((
(** *** [_validate_temporal_constraints] *)

(** Lines 189-203: body of the loop over the tokens of a segment whose
    bounds are [t0] and [t1]. *)
Definition temporal_token (t0 t1 tok : value) : M unit :=
  tok_id <- lift (py_get tok "id" (VStr "<unknown>")) ;;
  tok_t0 <- lift (py_get tok "t0" VNone) ;;
  tok_t1 <- lift (py_get tok "t1" VNone) ;;
  if is_none tok_t0 || is_none tok_t1 then
    add_error ("Token " ++ py_str tok_id ++ ": missing t0 or t1")
  else
    b0 <- lift (py_lt tok_t0 t0) ;;
    when b0 (add_error ("Token " ++ py_str tok_id ++ ": t0 (" ++ py_str tok_t0
                        ++ ") < segment t0 (" ++ py_str t0 ++ ")")) ;;
    b1 <- lift (py_gt tok_t1 t1) ;;
    when b1 (add_error ("Token " ++ py_str tok_id ++ ": t1 (" ++ py_str tok_t1
                        ++ ") > segment t1 (" ++ py_str t1 ++ ")")) ;;
    b2 <- lift (py_le tok_t1 tok_t0) ;;
    when b2 (add_error ("Token " ++ py_str tok_id ++ ": t1 (" ++ py_str tok_t1
                        ++ ") must be > t0 (" ++ py_str tok_t0 ++ ")")).

(** Lines 170-203: body of the loop over the segments. *)
Definition temporal_segment (duration seg : value) : M unit :=
  seg_id <- lift (py_get seg "id" (VStr "<unknown>")) ;;
  t0 <- lift (py_get seg "t0" VNone) ;;
  t1 <- lift (py_get seg "t1" VNone) ;;
  if is_none t0 then
    add_error ("Segment " ++ py_str seg_id ++ ": missing t0")
  else if is_none t1 then
    add_error ("Segment " ++ py_str seg_id ++ ": missing t1")
  else
    b0 <- lift (py_lt t0 (VInt 0)) ;;
    when b0 (add_error ("Segment " ++ py_str seg_id ++ ": t0 (" ++ py_str t0
                        ++ ") < 0")) ;;
    b1 <- lift (py_le t1 t0) ;;
    when b1 (add_error ("Segment " ++ py_str seg_id ++ ": t1 (" ++ py_str t1
                        ++ ") must be > t0 (" ++ py_str t0 ++ ")")) ;;
    b2 <- lift (py_gt t1 duration) ;;
    when b2 (add_error ("Segment " ++ py_str seg_id ++ ": t1 (" ++ py_str t1
                        ++ ") > duration (" ++ py_str duration ++ ")")) ;;
    tokens <- lift (py_get seg "tokens" (VList [])) ;;
    toks <- lift (py_iter tokens) ;;
    for_each toks (temporal_token t0 t1).

Definition _validate_temporal_constraints (doc : dict) : M unit :=
  duration <- lift (py_get (dict_get doc "audio" (VDict [])) "duration_s"
                           (VFloat FInf)) ;;
  segs <- lift (py_iter (dict_get doc "segments" (VList []))) ;;
  for_each segs (temporal_segment duration).

(** *** [_validate_id_uniqueness] *)

(** Lines 220-226: body of the token loop; [token_ids] is the local set. *)
Definition uniqueness_token (token_ids : pyset) (tok : value) : M pyset :=
  tok_id <- lift (py_get tok "id" VNone) ;;
  if truthy tok_id then
    seen <- lift (set_mem tok_id token_ids) ;;
    when seen (add_error ("Duplicate token ID: " ++ py_str tok_id)) ;;
    lift (set_add tok_id token_ids)
  else
    add_error "Token missing required 'id' field" ;;
    ret token_ids.

(** Lines 211-226: body of the segment loop; the two local sets are the
    loop's state. *)
Definition uniqueness_segment (ids : pyset * pyset) (seg : value)
  : M (pyset * pyset) :=
  let (segment_ids, token_ids) := ids in
  seg_id <- lift (py_get seg "id" VNone) ;;
  segment_ids' <-
    (if truthy seg_id then
       seen <- lift (set_mem seg_id segment_ids) ;;
       when seen (add_error ("Duplicate segment ID: " ++ py_str seg_id)) ;;
       lift (set_add seg_id segment_ids)
     else
       add_error "Segment missing required 'id' field" ;;
       ret segment_ids) ;;
  tokens <- lift (py_get seg "tokens" (VList [])) ;;
  toks <- lift (py_iter tokens) ;;
  token_ids' <- for_fold toks token_ids uniqueness_token ;;
  ret (segment_ids', token_ids').

Definition _validate_id_uniqueness (doc : dict) : M unit :=
  segs <- lift (py_iter (dict_get doc "segments" (VList []))) ;;
  let segment_ids : pyset := [] in
  let token_ids : pyset := [] in
  for_fold segs (segment_ids, token_ids) uniqueness_segment ;;
  ret tt.

(** *** [_validate_references] *)

(** Lines 232-234: collecting the [id] of one token. *)
Definition collect_token_id (token_ids : pyset) (tok : value) : M pyset :=
  has_id <- lift (py_contains "id" tok) ;;
  if has_id then
    tok_id <- lift (py_getitem tok "id") ;;
    lift (set_add tok_id token_ids)
  else ret token_ids.

(** Lines 231-234. *)
Definition collect_segment_ids (token_ids : pyset) (seg : value) : M pyset :=
  tokens <- lift (py_get seg "tokens" (VList [])) ;;
  toks <- lift (py_iter tokens) ;;
  for_fold toks token_ids collect_token_id.

(** Lines 242-244. *)
Definition check_reference (token_ids : pyset) (ref_id : value) : M unit :=
  found <- lift (set_mem ref_id token_ids) ;;
  when (negb found)
    (add_error ("Emphasis references non-existent token: " ++ py_str ref_id)).

(** Lines 240-244: one entry of an [emphasis] sequence. *)
Definition check_emphasis (token_ids : pyset) (emphasis : value) : M unit :=
  span <- lift (py_get emphasis "span" VNone) ;;
  if is_dict span then
    has_ids <- lift (py_contains "token_ids" span) ;;
    if has_ids then
      ids <- lift (py_getitem span "token_ids") ;;
      refs <- lift (py_iter ids) ;;
      for_each refs (check_reference token_ids)
    else ret tt
  else ret tt.

(** Lines 238-244. *)
Definition references_segment (token_ids : pyset) (seg : value) : M unit :=
  tracks <- lift (py_get seg "tracks" (VDict [])) ;;
  delivery <- lift (py_get tracks "delivery" (VDict [])) ;;
  emphasis <- lift (py_get delivery "emphasis" (VList [])) ;;
  entries <- lift (py_iter emphasis) ;;
  for_each entries (check_emphasis token_ids).

Definition _validate_references (doc : dict) : M unit :=
  segs <- lift (py_iter (dict_get doc "segments" (VList []))) ;;
  let no_ids : pyset := [] in
  token_ids <- for_fold segs no_ids collect_segment_ids ;;
  segs' <- lift (py_iter (dict_get doc "segments" (VList []))) ;;
  for_each segs' (references_segment token_ids).

(** *** [_validate_ranges] *)

Definition check_unit (v : value) (path : string) : M unit :=
  if negb (is_none v) then
    below <- lift (py_lt v (VInt 0)) ;;
    out <- (if below then ret true else lift (py_gt v (VInt 1))) ;;
    when out (add_error (path ++ ": value " ++ py_str v ++ " not in [0,1]"))
  else ret tt.

Definition check_signed_unit (v : value) (path : string) : M unit :=
  if negb (is_none v) then
    below <- lift (py_lt v (VInt (-1))) ;;
    out <- (if below then ret true else lift (py_gt v (VInt 1))) ;;
    when out (add_error (path ++ ": value " ++ py_str v ++ " not in [-1,1]"))
  else ret tt.

Definition check_emotion (emotion : value) (path : string) : M unit :=
  vad <- lift (py_get emotion "vad" (VDict [])) ;;
  valence <- lift (py_get vad "valence" VNone) ;;
  check_signed_unit valence (path ++ ".vad.valence") ;;
  arousal <- lift (py_get vad "arousal" VNone) ;;
  check_unit arousal (path ++ ".vad.arousal") ;;
  dominance <- lift (py_get vad "dominance" VNone) ;;
  check_unit dominance (path ++ ".vad.dominance") ;;
  confidence <- lift (py_get emotion "confidence" VNone) ;;
  check_unit confidence (path ++ ".confidence").

Definition voice_quality_keys : list string :=
  ["creak"; "breathiness"; "nasal"; "tension"; "smile"].

Definition check_voice_quality (vq : value) (path : string) : M unit :=
  for_each voice_quality_keys
    (fun key => v <- lift (py_get vq key VNone) ;;
                check_unit v (path ++ "." ++ key)).

(** [if key in container: check(container[key], path)] *)
Definition check_if_present (key : string) (container : value)
    (check : value -> M unit) : M unit :=
  present <- lift (py_contains key container) ;;
  if present then
    x <- lift (py_getitem container key) ;;
    check x
  else ret tt.

(** Lines 289-297: token number [j] of a segment. *)
Definition ranges_token (jt : nat * value) : M unit :=
  let (j, tok) := jt in
  tok_id <- lift (py_get tok "id" (VStr ("token[" ++ string_of_nat j ++ "]"))) ;;
  tok_tracks <- lift (py_get tok "tracks" (VDict [])) ;;
  check_if_present "emotion" tok_tracks
    (fun e => check_emotion e (py_str tok_id ++ ".tracks.emotion")) ;;
  check_if_present "voice_quality" tok_tracks
    (fun q => check_voice_quality q (py_str tok_id ++ ".tracks.voice_quality")) ;;
  check_if_present "tone" tok_tracks
    (fun t => c <- lift (py_get t "confidence" VNone) ;;
              check_unit c (py_str tok_id ++ ".tracks.tone.confidence")).

Definition enumerate (l : list value) : list (nat * value) :=
  combine (seq 0 (List.length l)) l.

(** Lines 277-297: segment number [i]. *)
Definition ranges_segment (ie : nat * value) : M unit :=
  let (i, seg) := ie in
  seg_id <- lift (py_get seg "id" (VStr ("segment[" ++ string_of_nat i ++ "]"))) ;;
  tracks <- lift (py_get seg "tracks" (VDict [])) ;;
  check_if_present "emotion" tracks
    (fun e => check_emotion e (py_str seg_id ++ ".tracks.emotion")) ;;
  check_if_present "voice_quality" tracks
    (fun q => check_voice_quality q (py_str seg_id ++ ".tracks.voice_quality")) ;;
  check_if_present "delivery" tracks
    (fun d => c <- lift (py_get d "clarity" VNone) ;;
              check_unit c (py_str seg_id ++ ".tracks.delivery.clarity")) ;;
  tokens <- lift (py_get seg "tokens" (VList [])) ;;
  toks <- lift (py_iter tokens) ;;
  for_each (enumerate toks) ranges_token.

Definition _validate_ranges (doc : dict) : M unit :=
  defaults_style <- lift (py_get (dict_get doc "defaults" (VDict [])) "style"
                                 (VDict [])) ;;
  check_if_present "emotion" defaults_style
    (fun e => check_emotion e "defaults.style.emotion") ;;
  check_if_present "voice_quality" defaults_style
    (fun q => check_voice_quality q "defaults.style.voice_quality") ;;
  segs <- lift (py_iter (dict_get doc "segments" (VList []))) ;;
  for_each (enumerate segs) ranges_segment.

(** *** [_validate_tonal_requirements] *)

Definition tonal_langs : list string := ["th"; "zh"; "vi"; "yue"; "cmn"].

(** [lang.split('-')[0].lower() if lang else ''] *)
Definition lang_prefix (lang : value) : res string :=
  if truthy lang then
    match lang with
    | VStr s => Ok (lower (split_first "-" s))
    | _ => Raise AttributeError
    end
  else Ok "".

Definition in_tonal_langs (p : string) : bool :=
  existsb (String.eqb p) tonal_langs.

Definition lexical_kinds : list string := ["word"; "morpheme"; "char"].

(** Lines 319-326: one token of a tonal segment. *)
Definition tonal_token (tok : value) : M unit :=
  tok_id <- lift (py_get tok "id" (VStr "<unknown>")) ;;
  kind <- lift (py_get tok "kind" (VStr "word")) ;;
  if existsb (fun k => is_str k kind) lexical_kinds then
    tok_tracks <- lift (py_get tok "tracks" (VDict [])) ;;
    tok_tone <- lift (py_get tok_tracks "tone" (VDict [])) ;;
    has_lexical <- lift (py_contains "lexical" tok_tone) ;;
    when (negb has_lexical)
      (add_warning ("Token " ++ py_str tok_id
                    ++ ": tonal language but no tone.lexical"))
  else ret tt.

(** Lines 306-326: one segment. *)
Definition tonal_segment (default_lang seg : value) : M unit :=
  seg_id <- lift (py_get seg "id" (VStr "<unknown>")) ;;
  lang <- lift (py_get seg "language" default_lang) ;;
  prefix <- lift (lang_prefix lang) ;;
  if in_tonal_langs prefix then
    tracks <- lift (py_get seg "tracks" (VDict [])) ;;
    tone <- lift (py_get tracks "tone" (VDict [])) ;;
    has_system <- lift (py_contains "system" tone) ;;
    when (negb has_system)
      (add_warning ("Segment " ++ py_str seg_id ++ ": tonal language ("
                    ++ py_str lang ++ ") but no tone.system declared")) ;;
    tokens <- lift (py_get seg "tokens" (VList [])) ;;
    toks <- lift (py_iter tokens) ;;
    for_each toks tonal_token
  else ret tt.

Definition _validate_tonal_requirements (doc : dict) : M unit :=
  default_lang <- lift (py_get (dict_get doc "defaults" (VDict [])) "language"
                               (VStr "")) ;;
  segs <- lift (py_iter (dict_get doc "segments" (VList []))) ;;
  for_each segs (tonal_segment default_lang).

(** *** [_detect_profile] *)

Definition expressive_keys : list string :=
  ["emotion"; "prosody"; "delivery"; "voice_quality"].

(** [any(k in v for k in ks)] *)
Fixpoint any_in (ks : list string) (v : value) : res bool :=
  match ks with
  | [] => Ok false
  | k :: r =>
      match py_contains k v with
      | Ok true => Ok true
      | Ok false => any_in r v
      | Raise e => Raise e
      end
  end.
))
Instructions to follow —
Output the lines above exactly, but only those between the line holding "string_of_nat i ++" and the line holding "Definition tonal_langs : list", inclusive.

Expected answer —
  seg_id <- lift (py_get seg "id" (VStr ("segment[" ++ string_of_nat i ++ "]"))) ;;
  tracks <- lift (py_get seg "tracks" (VDict [])) ;;
  check_if_present "emotion" tracks
    (fun e => check_emotion e (py_str seg_id ++ ".tracks.emotion")) ;;
  check_if_present "voice_quality" tracks
    (fun q => check_voice_quality q (py_str seg_id ++ ".tracks.voice_quality")) ;;
  check_if_present "delivery" tracks
    (fun d => c <- lift (py_get d "clarity" VNone) ;;
              check_unit c (py_str seg_id ++ ".tracks.delivery.clarity")) ;;
  tokens <- lift (py_get seg "tokens" (VList [])) ;;
  toks <- lift (py_iter tokens) ;;
  for_each (enumerate toks) ranges_token.

Definition _validate_ranges (doc : dict) : M unit :=
  defaults_style <- lift (py_get (dict_get doc "defaults" (VDict [])) "style"
                                 (VDict [])) ;;
  check_if_present "emotion" defaults_style
    (fun e => check_emotion e "defaults.style.emotion") ;;
  check_if_present "voice_quality" defaults_style
    (fun q => check_voice_quality q "defaults.style.voice_quality") ;;
  segs <- lift (py_iter (dict_get doc "segments" (VList []))) ;;
  for_each (enumerate segs) ranges_segment.

(** *** [_validate_tonal_requirements] *)

Definition tonal_langs : list string := ["th"; "zh"; "vi"; "yue"; "cmn"].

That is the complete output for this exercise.